Sale of Alton natural gas storage project ("Alton")
On February 20, 2014 the Company closed the sale of its 50% interest in Alton, a proposed underground storage
facility in Nova Scotia, for an agreed upon sale price of $8.3 million, resulting in an after-tax gain of approximately
$7.5 million. The carrying value of net assets sold as at February 20, 2014 was $0.3 million, which represents the
Company's investment in the jointly-controlled business, classified within the Corporate segment.
10. Commitments and Contingencies
On March 30, 2012, a Statement of Claim was filed against the Company’s equity-accounted investees, Aux
Sable Liquid Products, L.P., Aux Sable Canada L.P., Aux Sable Extraction LP and Aux Sable Canada Ltd., relating
to differences in interpretation of certain terms of the NGL Sales Agreement. The Company’s equity-accounted
investees were served with this Statement of Claim on March 18, 2013. The Company’s share of the potential
exposure, through its equity investments, is approximately US$13.0 million (42.7%). Further potential differences
in interpretation of certain terms of the NGL Sales Agreement have also been identified on additional years not
currently the subject of any claims. The Company has recognized an estimated minimum amount within a range
of possible amounts sufficient to potentially settle these claims.
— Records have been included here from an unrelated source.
(** A new enrollment, activated with a step. *)
Lemma spent_once_activate m g t st hs r :
  spent_once m g →
  spent_once (<[t := activated st hs r]> m)
    (mkGhost (<[t := S (enrollment_no g t)]> (g_enrollment g)) ((t, S (enrollment_no g t), inl st) :: g_accepted g)).
Proof.
  intros [S1 S2 S3 S4].
  assert (∀ t', enrollment_no (mkGhost (<[t := S (enrollment_no g t)]> (g_enrollment g)) ((t, S (enrollment_no g t), inl st) :: g_accepted g)) t'
    = if bool_decide (t' = t) then S (enrollment_no g t) else enrollment_no g t') as Hno.
  { intros t'. unfold enrollment_no at 1. simpl. case_bool_decide as E; [subst; by rewrite lookup_insert_eq|by rewrite lookup_insert_ne]. }
  assert (∀ k, (t, S (enrollment_no g t), k) ∉ g_accepted g) as Hnew by (intros k Hin%S2; lia).
  split; simpl.
  - by constructor.
  - intros t' n k. rewrite Hno. intros [[= -> -> _]|Hin%S2]%elem_of_cons; [by rewrite bool_decide_eq_true_2|].
    case_bool_decide; subst; lia.
  - intros t' r0 st' H0 Ha. rewrite Hno. apply lookup_insert_Some in H0 as [[<- <-]|[Hne H0]].
    + rewrite bool_decide_eq_true_2 by done. intros [[= ->]|Hin]%elem_of_cons; [done|by apply Hnew in Hin].
    + rewrite bool_decide_eq_false_2 by done. intros [[= ?]|Hin]%elem_of_cons; [done|by eapply S3].
  - intros t' r0 h H0 Ha. rewrite Hno. apply lookup_insert_Some in H0 as [[<- <-]|[Hne H0]].
    + rewrite bool_decide_eq_true_2 by done. intros [?|Hin]%elem_of_cons; [done|by apply Hnew in Hin].
    + rewrite bool_decide_eq_false_2 by done. intros [Heq|Hin]%elem_of_cons; [congruence|by eapply S4].
Qed.

Lemma spent_once_step m m' o r g : spent_once m g → performs m o r m' → spent_once m' (observe o r g).
Proof.
  intros Hs Hp.
  destruct Hp as [t x e _|t x r _ _|t x Hr|t|t|t e st hs _|t e st hs|t e st hs r Hr Ha He|t st _|t st|t st r a Hr Ha Hl Hok
    |t h _|t h|t h r a Hr Ha Hin Hok|t|t|t _|t|t r Hr Ha]; simpl; try done.
  - by apply spent_once_write.
  - by apply spent_once_activate.
  - assert (spent_once (<[t := stepped st r]> m) g) as Hw by (apply spent_once_write; [done|]; intros _; exists r; simpl; split_and!; done || lia).
    destruct Hok as [-> | ->]; [|done]. apply spent_once_accept; [done|..].
    + intros Hin. pose proof (sp_steps _ _ Hs t r st Hr Ha Hin). lia.
    + intros r'. rewrite lookup_insert_eq. intros [= <-]. done.
  - assert (spent_once (<[t := spent h r]> m) g) as Hw
      by (apply spent_once_write; [done|]; intros _; exists r; simpl; split_and!; [done..|set_solver]).
    destruct Hok as [-> | ->]; [|done]. apply spent_once_accept; [done|..].
    + intros Hx. by apply (sp_codes _ _ Hs t r h Hr Ha Hx).
    + intros r'. rewrite lookup_insert_eq. intros [= <-] _. simpl. set_solver.
  - by apply spent_once_delete.
  - by apply spent_once_delete.
Qed.

(** C35: A second factor is accepted once. After any sequence of calls, failed ones included, the time steps and the
    recovery codes that were accepted of a tenant within one enrollment, the code that activated it among them, are
    all different. *)
Theorem second_factor_accepted_once s h :
  mfa_ok s → enrollments_of s = ∅ → NoDup (g_accepted (run s h).2).
Proof.
  intros Hok He. assert (spent_once (enrollments_of (run s h).1) (run s h).2 ∧ mfa_ok (run s h).1) as [[? _ _ _] _]; [|done].
  unfold run. induction h as [|c h IH] using rev_ind; simpl.
  - rewrite He. split; [split; simpl; [constructor|..]; intros; set_solver|done].
  - rewrite foldl_app. simpl. destruct IH as [IH Hok']. destruct (foldl step _ h) as [s1 g1]. unfold step. simpl in *.
    pose proof (perform_enrollments c.1 c.2 s1 Hok') as Hp. pose proof (perform_ok c.1 c.2 s1 Hok') as Hok2.
    destruct (perform c.1 c.2 s1) as [r s2]. simpl in *. split; [by eapply spent_once_step|done].
Qed.

End history.

(** A replayed code and a replayed recovery code, and the same code in a second enrollment. *)
Section example.
Definition ex_history : list call :=
  let d := mkDraw 0 None None (λ _, false) [] in
  (λ o, (o, d)) <$>
  [OpBegin "t" "S"; OpActivate "t" "S" 7 ["c"; "d"]; OpMark "t" 7; OpMark "t" 8; OpMark "t" 8; OpConsume "t" "c"; OpConsume "t" "c";
   OpDisable "t"; OpBegin "t" "R"; OpActivate "t" "R" 8 ["c"]].

Lemma second_factor_accepted_once_witness :
  g_accepted (run ∅ ex_history).2 = [("t", 2%nat, inl 8); ("t", 1%nat, inr "c"); ("t", 1%nat, inl 8); ("t", 1%nat, inl 7)] ∧
  NoDup (g_accepted (run ∅ ex_history).2).
Proof. split; [by vm_compute|]. by apply (second_factor_accepted_once ∅ ex_history). Defined.
End example.
End MfaHistory.
(** Modelled from the spec: [doublestar.Match(pattern, name)], the matcher
    of the imported package, whose code is not part of the sources.
    Section 4.4: standard glob semantics extended with [**]; a
    syntactically invalid pattern fails with the pattern error, identically
    for every name.  The result is the pair [(matched, err)]. *)
Definition Match (pattern name : string) : bool * option error :=
  match parse true pattern with
  | None => (false, Some ErrBadPattern)
  | Some ts => (matchTerms ts name, None)
  end.

End doublestar.

(** ** The storage backend and the process's standard output *)

(** What one call of [it.Next()] gives before [iterator.Done]: the
    attributes of an object (only [attrs.Name] is read) or an error. *)
Inductive next : Type :=
| Attrs (Name : string)
| NextErr (err : error).

(** The storage client as [listObjectsWithWildcard] sees it:
    [storage.NewClient] succeeds ([None]) or fails, and
    [client.Bucket(bucketName).Objects(ctx, &storage.Query{Prefix: prefix})]
    is an iterator, given by the results of its successive [Next] calls up
    to [iterator.Done]. *)
Record Backend : Type := {
  NewClient : option error;
  Objects : string -> string -> list next
}.

(** The calls made to the backend, in order. *)
Inductive call : Type :=
| CallNewClient
| CallObjects (bucketName prefix : string)
| CallNext
| CallClose.

(** What a run leaves behind: the text written to standard output and the
    backend calls made. *)
Record World : Type := {
  stdout : string;
  calls : list call
}.

Definition start : World := {| stdout := ""; calls := [] |}.

Definition print (s : string) (w : World) : World :=
  {| stdout := stdout w ++ s; calls := calls w |}.

Definition doCall (c : call) (w : World) : World :=
  {| stdout := stdout w; calls := (calls w ++ [c])%list |}.

Definition newline : string := String "010"%char EmptyString.

(** Modelled from the spec: the listing of the storage service (package
    [cloud.google.com/go/storage], not part of the sources), section 4.3:
    the keys of the bucket under the prefix, in the backend's listing
    order, with no error. *)
Definition listing (keys : list string) (prefix : string) : list next :=
  map Attrs (filter (fun key => strings.HasPrefix key prefix) keys).

Definition storageOf (buckets : string -> list string) : Backend :=
  {| NewClient := None;
     Objects := fun bucketName prefix => listing (buckets bucketName) prefix |}.

(** ** [listObjectsWithWildcard] *)

(** Step 1 of [listObjectsWithWildcard], "Parse the GCS Path": the bucket
    name and the object pattern, or the error returned. *)
Definition parsePath (gcsPath : string) : error + string * string :=
  (* The path must start with "gs://". *)
  if negb (strings.HasPrefix gcsPath "gs://") then
    inl (errorString "invalid GCS path: must start with gs://")
  else
    let pathWithoutScheme := strings.TrimPrefix gcsPath "gs://" in
    let parts := strings.SplitN pathWithoutScheme "/" 2 in
    match parts with
    | [] => inl (errorString "invalid GCS path: bucket name is missing")
    | bucketName :: more =>
        if String.eqb bucketName "" then
          inl (errorString "invalid GCS path: bucket name is missing")
        else
          let objectPattern :=
            match more with
            | p :: _ => p          (* len(parts) > 1 *)
            | [] => ""
            end in
          (* An empty pattern lists everything in the bucket. *)
          let objectPattern :=
            if String.eqb objectPattern "" then "**" else objectPattern in
          inr (bucketName, objectPattern)
    end.

(** Step 4, the loop over the iterator: the error returned from inside the
    loop (if any), the flag [found], and the world. *)
Fixpoint iterate (bucketName objectPattern : string) (it : list next)
    (found : bool) (w : World) : option error * bool * World :=
  let w := doCall CallNext w in
  match it with
  | [] => (* iterator.Done *) (None, found, w)
  | NextErr err :: _ =>
      (Some (Errorf_w "failed to iterate objects: " err), found, w)
  | Attrs Name :: it' =>
      match doublestar.Match objectPattern Name with
      | (_, Some err) =>
          (Some (Errorf_w ("invalid glob pattern '" ++ objectPattern ++ "': ") err),
           found, w)
      | (matched, None) =>
          if matched then
            iterate bucketName objectPattern it' true
                    (print ("gs://" ++ bucketName ++ "/" ++ Name ++ newline) w)
          else iterate bucketName objectPattern it' found w
      end
  end.

(** [listObjectsWithWildcard(ctx, gcsPath)] against a backend: the error
    returned ([None] for [nil]) and the world after the call. *)
Definition listObjectsWithWildcard (be : Backend) (gcsPath : string)
    (w : World) : option error * World :=
  match parsePath gcsPath with
  | inl err => (Some err, w)
  | inr (bucketName, objectPattern) =>
      let w := doCall CallNewClient w in
      match NewClient be with
      | Some err => (Some (Errorf_w "failed to create GCS client: " err), w)
      | None =>
          (* from here on, [defer client.Close()] runs at every return *)
          let prefix := getPrefixFromPattern objectPattern in
          let w := print ("Listing objects in gs://" ++ bucketName
                          ++ " matching pattern: " ++ objectPattern ++ newline) w in
          let w := doCall (CallObjects bucketName prefix) w in
          match iterate bucketName objectPattern
                        (Objects be bucketName prefix) false w with
          | (Some err, _, w) => (Some err, doCall CallClose w)
          | (None, found, w) =>
              let w := if negb found
                       then print ("No objects found matching the pattern." ++ newline) w
                       else w in
              (None, doCall CallClose w)
          end
      end
  end.

(** The result set of a listing filtered with the full pattern: the keys,
    in listing order, on which the match predicate holds. *)
Definition matches (pattern : string) (keys : list string) : list string :=
  filter (fun key => fst (doublestar.Match pattern key)) keys.

(** ** Notions used in the statements *)

(** The lines that [listObjectsWithWildcard] writes. *)
Definition headerLine (bucketName objectPattern : string) : string :=
  "Listing objects in gs://" ++ bucketName ++ " matching pattern: "
  ++ objectPattern ++ newline.

Definition keyLine (bucketName key : string) : string :=
  "gs://" ++ bucketName ++ "/" ++ key ++ newline.

Definition noMatchLine : string :=
  "No objects found matching the pattern." ++ newline.

(** The text of several key lines, one after the other. *)
Definition keyLines (bucketName : string) (keys : list string) : string :=
  fold_right (fun key text => keyLine bucketName key ++ text) "" keys.

(** A string without the path separator. *)
Definition noSlash (s : string) : Prop :=
  ~ In "/"%char (list_ascii_of_string s).

(** [s] starts with [prefix], character for character. *)
Definition startsWith (s prefix : string) : Prop :=
  exists rest, s = prefix ++ rest.

(** A syntactically invalid glob pattern: one the matcher rejects. *)
Definition badPattern (pattern : string) : Prop :=
  doublestar.parse true pattern = None.

(** A character that stands for itself in a pattern. *)
Definition plainChar (c : ascii) : Prop :=
  c <> "*"%char /\ c <> "?"%char /\ c <> "["%char /\ c <> "\"%char.

Definition plain (s : string) : Prop :=
  forall c, In c (list_ascii_of_string s) -> plainChar c.

(** ** [showHelp] and [main] *)

(** The double quote character, as a string. *)
Definition dquote : string := String "034"%char EmptyString.

(** [showHelp()]: the usage text written to standard output; [prog] is
    [os.Args[0]]. *)
Definition showHelp (prog : string) (w : World) : World :=
  let w := print ("gcsls - List Google Cloud Storage objects with wildcard support"
                  ++ newline ++ newline) w in
  let w := print ("USAGE:" ++ newline) w in
  let w := print ("  " ++ prog ++ " [OPTIONS] " ++ dquote
                  ++ "gs://bucket/object-pattern" ++ dquote
                  ++ newline ++ newline) w in
  let w := print ("OPTIONS:" ++ newline) w in
  let w := print ("  -h, --help    Show this help message and exit"
                  ++ newline ++ newline) w in
  let w := print ("EXAMPLES:" ++ newline) w in
  let w := print ("  " ++ prog ++ " " ++ dquote ++ "gs://my-bucket/logs/**/*.log"
                  ++ dquote ++ newline) w in
  let w := print ("  " ++ prog ++ " " ++ dquote ++ "gs://my-bucket/data/*.csv"
                  ++ dquote ++ newline) w in
  let w := print ("  " ++ prog ++ " " ++ dquote ++ "gs://my-bucket/folder/**/data.txt"
                  ++ dquote ++ newline) w in
  let w := print ("  " ++ prog ++ " " ++ dquote ++ "gs://my-bucket/"
                  ++ dquote ++ newline ++ newline) w in
  let w := print ("DESCRIPTION:" ++ newline) w in
  let w := print ("  This tool lists objects in Google Cloud Storage that match a given pattern."
                  ++ newline) w in
  let w := print ("  It supports glob patterns including:" ++ newline) w in
  let w := print ("    *     - matches any sequence of characters (except /)"
                  ++ newline) w in
  let w := print ("    **    - matches any sequence of characters (including /)"
                  ++ newline) w in
  let w := print ("    ?     - matches any single character" ++ newline) w in
  let w := print ("    [abc] - matches any character in the set"
                  ++ newline ++ newline) w in
  let w := print ("AUTHENTICATION:" ++ newline) w in
  let w := print ("  Ensure you have authenticated with Google Cloud:" ++ newline) w in
  print ("    gcloud auth application-default login" ++ newline) w.

(** How the process ends: [main] returns (exit status 0) or [os.Exit] is
    called. *)
Inductive ending : Type :=
| Returned
| Exited (code : Z).

Definition exitStatus (e : ending) : Z :=
  match e with
  | Returned => 0
  | Exited code => code
  end.

(** A finished process: standard output and backend calls, standard error,
    and how it ended. *)
Record Process : Type := {
  world : World;
  stderr : string;
  ended : ending
}.

(** Does [s] end with a newline? *)
Fixpoint endsWithNewline (s : string) : bool :=
  match s with
  | EmptyString => false
  | String c EmptyString => Ascii.eqb c "010"
  | String _ s' => endsWithNewline s'
  end.

(** The line that the standard logger writes for a message: its header
    (date and time), the message, and a newline unless the message ends
    with one. *)
Definition logLine (logHeader msg : string) : string :=
  logHeader ++ msg ++ (if endsWithNewline msg then "" else newline).
(** X11. The release of a key that no combo uses, arriving while nothing is
    buffered or pending, is forwarded at once and once. When [match_count]
    is zero the combos are reset as by [reset_combos], otherwise they are
    left alone. *)
Theorem unused_release_passes_through (w : World) (fuel : nat) (key : Key) (co : Coord) :
  unused key co w -> _key_buffer w = [] -> _pending_combos w = [] ->
  exists w',
    process_key (S fuel) key false co w = (Returned tt, w')
    /\ downstream w' = downstream w ++ [(key, false)]
    /\ combos w' = (if Combos_match_count w =? 0 then map reprime (combos w)
                    else combos w)
    /\ _key_buffer w' = [] /\ _pending_combos w' = [].
Proof.
  intros Hu Hb Hp. cbn [process_key]. unfold on_release.
  rewrite (bind_after _ _ _ _ _ (cancel_outstanding_eq w)).
  destruct (cancel_outstanding_fields w) as (Hc1 & Hm1 & Hb1 & Hp1 & _ & _).
  pose proof (downstream_cancel w) as Hd1.
  set (w1 := snd (cancel_outstanding w)) in *.
  assert (Hu' : unused key co w1) by (unfold unused; rewrite Hc1; exact Hu).
  rewrite Hb in Hb1. rewrite Hp in Hp1.
  unfold ticks_ms. rewrite bind_get. rewrite bind_get.
  unfold bind at 1. rewrite (on_release_loop_unused key co _ w1 Hu').
  rewrite bind_get, Hb1. cbn [press_vs_released filter map fold_right Z.gtb Z.compare].
  rewrite bind_ret. rewrite bind_get. rewrite Hm1.
  destruct (Combos_match_count w =? 0).
  - unfold bind. rewrite reset_combos_eq. cbn.
    eexists. split; [reflexivity | ]. cbn. fold (downstream w1).
    rewrite Hd1, Hc1, Hp1. split_all; reflexivity.
  - cbn [Z.eqb negb]. unfold flush_buffers. unfold bind at 1.
    rewrite bind_get, Hp1. cbn [nonempty when]. rewrite bind_ret.
    rewrite (flush_while_empty _ _ _ Hb1). cbn.
    eexists. split; [reflexivity | ]. cbn. fold (downstream w1).
    rewrite Hd1, Hc1, Hp1, Hb1. split_all; reflexivity.
Qed.

Lemma unused_release_passes_through_witness :
  exists w',
    process_key 1 KC_C false None (booted [chord_AB]) = (Returned tt, w')
    /\ downstream w' = downstream (booted [chord_AB]) ++ [(KC_C, false)]
    /\ combos w' = (if Combos_match_count (booted [chord_AB]) =? 0
                    then map reprime (combos (booted [chord_AB]))
                    else combos (booted [chord_AB]))
    /\ _key_buffer w' = [] /\ _pending_combos w' = [].
Proof.
  apply (unused_release_passes_through (booted [chord_AB]) 0 KC_C None).
  - intros c [<- | []]. reflexivity.
  - reflexivity.
  - reflexivity.
Defined.

(* ------------------------------------------------------------------ *)
(** ** What [send_pending_combos] forwards *)

Lemma nth_error_same_config (l l' : list Combo) (i : nat) (c : Combo) :
  map config l' = map config l -> nth_error l i = Some c ->
  exists c', nth_error l' i = Some c' /\ config c' = config c.
Proof.
  intros Hm Hc.
  assert (H : nth_error (map config l') i = Some (config c)).
  { rewrite Hm, nth_error_map, Hc. reflexivity. }
  rewrite nth_error_map in H. destruct (nth_error l' i) as [c' |]; [ | discriminate].
  exists c'. split; [reflexivity | ]. simpl in H. congruence.
Qed.

Lemma combo_output_config (items : Balance) (c c' : Combo) :
  config c' = config c -> combo_output items c' = combo_output items c.
Proof.
  unfold config. intros [= Hk Hm Hr Hf Hp Ht Hc].
  unfold combo_output, released_in, has_match. rewrite Hr, Hm, Hc. reflexivity.
Qed.

Lemma set_state_returns (i : nat) (s : ComboState) (w : World) (c : Combo) :
  nth_error (combos w) i = Some c ->
  exists w',
    set_state i s w = (Returned tt, w')
    /\ kbd_log w' = kbd_log w
    /\ map config (combos w') = map config (combos w).
Proof.
  intros Hc. destruct (quiet_set_state any_combo i I s w) as [_ Hq].
  destruct Hq as (_ & _ & _ & _ & _ & _ & _ & Hlog & Hcfg & _).
  assert (Hr : fst (set_state i s w) = Returned tt).
  { unfold set_state, bind, combo_at. rewrite Hc.
    destruct (state_eqb (_state c) s); [reflexivity | ].
    destruct (state_eqb s MATCHING), (state_eqb (_state c) MATCHING); reflexivity. }
  destruct (set_state i s w) as [o w']. simpl in *. subst o.
  exists w'. split_all; [reflexivity | exact Hlog | exact Hcfg].
Qed.

Lemma deactivate_if_released_output (i : nat) (c : Combo) (items : Balance) :
  forall w,
    nth_error (combos w) i = Some c ->
    exists w',
      deactivate_if_released i items w = (Returned tt, w')
      /\ downstream w'
         = downstream w ++ (if released_in items c then [(result c, false)] else [])
      /\ map config (combos w') = map config (combos w).
Proof.
  induction items as [| [[bc bk] n] items IH]; intros w Hc.
  - exists w. simpl. rewrite app_nil_r. split_all; reflexivity.
  - cbn [deactivate_if_released released_in existsb]. unfold bind at 1.
    unfold combo_at at 1. rewrite Hc.
    destruct ((n <=? 0) && has_match c bk bc).
    + unfold deactivate, bind at 1. unfold bind at 1. unfold combo_at at 1. rewrite Hc.
      unfold resume_process_key, modify.
      destruct (set_state_returns i RESET
                  (set_kbd (ResumeProcessKey (result c) false None :: kbd_log w)
                           (kbd_next w) w) c Hc) as (w' & Hrun & Hlog & Hcfg).
      exists w'. split_all; [exact Hrun | | exact Hcfg].
      unfold downstream. rewrite Hlog. reflexivity.
    + apply IH, Hc.
Qed.

Lemma send_pending_body_output (i : nat) (c : Combo) (items : Balance) (w : World) :
  nth_error (combos w) i = Some c ->
  exists w',
    (activate i ;; set_state i ACTIVE ;; deactivate_if_released i items) w
    = (Returned tt, w')
    /\ downstream w' = downstream w ++ combo_output items c
    /\ map config (combos w') = map config (combos w).
Proof.
  intros Hc. unfold activate. unfold bind at 1. unfold bind at 1.
  unfold combo_at at 1. rewrite Hc. unfold resume_process_key, modify.
  destruct (set_state_returns i ACTIVE
              (set_kbd (ResumeProcessKey (result c) true None :: kbd_log w)
                       (kbd_next w) w) c Hc) as (w1 & Hrun1 & Hlog1 & Hcfg1).
  unfold bind. rewrite Hrun1.
  destruct (nth_error_same_config _ _ i c Hcfg1 Hc) as (c1 & Hc1 & He1).
  destruct (deactivate_if_released_output i c1 items w1 Hc1) as (w2 & Hrun2 & Hd2 & Hcfg2).
  exists w2. split_all; [exact Hrun2 | | rewrite Hcfg2, Hcfg1; reflexivity].
  rewrite Hd2. unfold downstream. rewrite Hlog1. cbn [kbd_log set_kbd forwarded].
  pose proof (combo_output_config items c c1 He1) as Ho. unfold combo_output in *.
  injection Ho as Hres Hrel. rewrite <- app_assoc. cbn [app].
  rewrite Hrel. reflexivity.
Qed.

Lemma send_pending_loop_output (w0 : World) (items : Balance) (pending : list nat) :
  forall w,
    map config (combos w) = map config (combos w0) ->
    (forall i, In i pending -> (i < length (combos w0))%nat) ->
    exists w',
      for_each pending
        (fun i => activate i ;; set_state i ACTIVE ;; deactivate_if_released i items) w
      = (Returned tt, w')
      /\ downstream w'
         = downstream w
           ++ flat_map (fun i => match nth_error (combos w0) i with
                                 | Some c => combo_output items c
                                 | None => []
                                 end) pending.
Proof.
  induction pending as [| i pending IH]; intros w Hcfg Hin.
  - exists w. simpl. rewrite app_nil_r. split; reflexivity.
  - destruct (nth_error (combos w0) i) as [c0 |] eqn:Hc0.
    2:{ apply nth_error_None in Hc0. specialize (Hin i (or_introl eq_refl)). lia. }
    destruct (nth_error_same_config _ _ i c0 Hcfg Hc0) as (c & Hc & He).
    destruct (send_pending_body_output i c items w Hc) as (w1 & Hrun1 & Hd1 & Hcfg1).
    destruct (IH w1) as (w2 & Hrun2 & Hd2).
    { congruence. }
    { intros j Hj. apply Hin. right. exact Hj. }
    exists w2. cbn [for_each]. unfold bind at 1. rewrite Hrun1.
    split; [exact Hrun2 | ].
    rewrite Hd2, Hd1. cbn [flat_map]. rewrite Hc0, <- app_assoc.
    rewrite (combo_output_config items c0 c He). reflexivity.
Qed.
At this time, the Company is unable to predict the
likely outcome of this matter. The Company will continue to assess the matter and the amount of loss accrued
may change in the future.
11. Subsequent Events
Common Share DividendsOn July 22, 2014, the Company declared its July dividend of $0.0833 per Common Share, payable on August 22,
2014 to shareholders of record on July 31, 2014.
On July 10, 2014 the Company redeemed all of its outstanding $200 million aggregate principal of 5.60% senior
notes that were scheduled to mature on July 28, 2014.